Tag Archives: remarry

What To Consider Before Dating Or Remarriage

“It’s not you, it’s me.”

I sat down the two decaf Americanos from Lux on the round table in his office, just as I had several times before.  I buy the coffee and he gives me his time and good counsel at the end of his work day.

Photo Credit: - luz - via Compfight cc

Photo Credit: – luz – via Compfight cc

My friend and I had both experienced the pain of divorce, and while our stories differed we shared several commonalities.  His divorce happened nearly 20 years before mine and he was kind enough to walk the journey with me.

This meeting occurred after my divorce, and I had recently gone out on a date with a single mom – my first date since the separation and divorce.  I cannot say I was excited about the prospects of having to begin dating all over again, but I recounted the date and the woman with enthusiasm.

I described her personality, her background, her job with great care, not wanting to miss a detail, as if I intended to have my friend vote for her for some pageant or competition.

I can see my friend’s face as clearly as when we sat in his office that day.  He expressed some level of happiness just to see me so enthusiastic.  When I finished, however, he sat quietly.  He paused longer than I had expected.  Then he spoke words I would not forget and would repeat often to myself and others.

“No matter how wonderful she is and how different she is from your ex-wife, the most important factor in any successful relationship  you enter depends on how much you have changed and grown from how you were before.”

My friend knew every detail of how I contributed to my marriage’s failure.  He knew the pain and guilt.  He saw my progress.  He needed to remind me not to place the burden of a successful relationship on anyone else but me.

Both of us know it takes two.  But for me, dipping my toe back in the dating pool, the reminder was essential.

I needed to know exactly who I was in the relationship and not pretend a new face would ensure success.

Not long after, my friend moved away for work and I miss him dearly.  I want to thank him again for speaking words of wisdom and investing in me – it made a difference.

Did you begin dating again before you were ready?  How did you know when you were ready?  Who do you have in your life to give you wise counsel?

Will You Please Remarry Mom?

When will my kids be ready for me to date again?

Several months after my divorce, my son and I took one of our routine trips to the zoo.  I bought a membership to the Phoenix Zoo because I could take up to three kids, and my son always enjoyed having friends go with him.

But on this particular Saturday, only he and I went.  And as we entered the Savanna, teaming with giraffes and zebras, he asked if mom and I would get married again.

Photo by Jason

Photo by Jason

No matter the circumstance of the divorce and the feelings your ex may stir up inside, having an innocent child ask this question in hopes of the family reuniting and returning to the “old normal” can really turn on the guilt (and sympathy for your kid).

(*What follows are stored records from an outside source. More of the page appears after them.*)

(* ================================================================== *)
(** * LengthSampler (specification, section 4.1) *)
(* ================================================================== *)

(** The distribution descriptor of section 3. *)
Inductive distribution : Type :=
| DistNone
| Geometric
| Exponential
| Gamma
| Beta
| Lognormal
| Weibull
| Pareto
| Poisson
| Uniform.

(** What the specification leaves to the numeric libraries: the bit
    generator behind [np.random.default_rng(seed)], the seed an unseeded
    [default_rng()] takes from the operating system, and for each
    distribution family the number of stream words one draw consumes and
    the rounded raw draw computed from them for a target average. *)
Class Numerics : Type := {
  bit_generator : Z -> nat -> Z;
  os_entropy : Z;
  entropy_words : distribution -> nat;
  raw_length : distribution -> Z -> list Z -> Z
}.

(** Modelled from the spec: [BlockLengthSampler] (utils/block_length_sampler.py)
    is not among the sources.  Section 4.1: the name selects one of the
    enumerated families, an unknown name is a ConfigurationError at
    construction time. *)
Definition parse_distribution (name : option string) : result distribution :=
  match name with
  | None => ok DistNone
  | Some s =>
      if String.eqb s "none" then ok DistNone
      else if String.eqb s "geometric" then ok Geometric
      else if String.eqb s "exponential" then ok Exponential
      else if String.eqb s "gamma" then ok Gamma
      else if String.eqb s "beta" then ok Beta
      else if String.eqb s "lognormal" then ok Lognormal
      else if String.eqb s "weibull" then ok Weibull
      else if String.eqb s "pareto" then ok Pareto
      else if String.eqb s "poisson" then ok Poisson
      else if String.eqb s "uniform" then ok Uniform
      else raise ConfigurationError
  end.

I stared at the giraffe for a few seconds, giving me time to could come up with a wise and comforting answer.

“No, buddy.  We won’t get married again.  Look!  Do you think that poop is from a giraffe or a zebra?”

Not exactly Dr. Phil, but I figured it best to answer and quickly divert.  It worked.

My son had asked the same question several times over the preceding months.  I answered in a similar fashion, trying to be consistent and empathetic: following up the statement with a touch or a hug.

My son (and, frankly, I) had more healing to do before contemplating dating.  Here are a few of those thoughts specifically related to my son:

  • He did not need to know if and when I decided to date.  This may be a function of your kid’s age and maturity, but I saw no reason to bring my son into my dating life.  If I had a date, he had a sitter and just knew dad was going out.  I did not provide details unless he asked, and then I told him I was having dinner with someone he did not know.  Usually, the conversation ended there.
  • When one date turned into multiple dates, I continued to keep it quiet.  Someone gave me some great advice…do not introduce your kid to someone you date (or their kids) until well into the relationship because if it ends, your kid may go through the equivalent of another divorce.  It is possible to have them meet and interact, even on a regular basis, but keep the relationship platonic in front of the kids.  The thrill of dating, especially when it begins to get more serious, can make you want to bring your kid into the relationship to check compatibility and just enjoy everyone being together.  But be sensitive to how your kid will react if it ends – another loss.
  • He needed me to be continue being a dad.  Enjoy dating, but be sure to set aside one-on-one time with your kid every day and make him a top priority.

How have your kids reacted to you dating or getting remarried?  What did you do to break the news?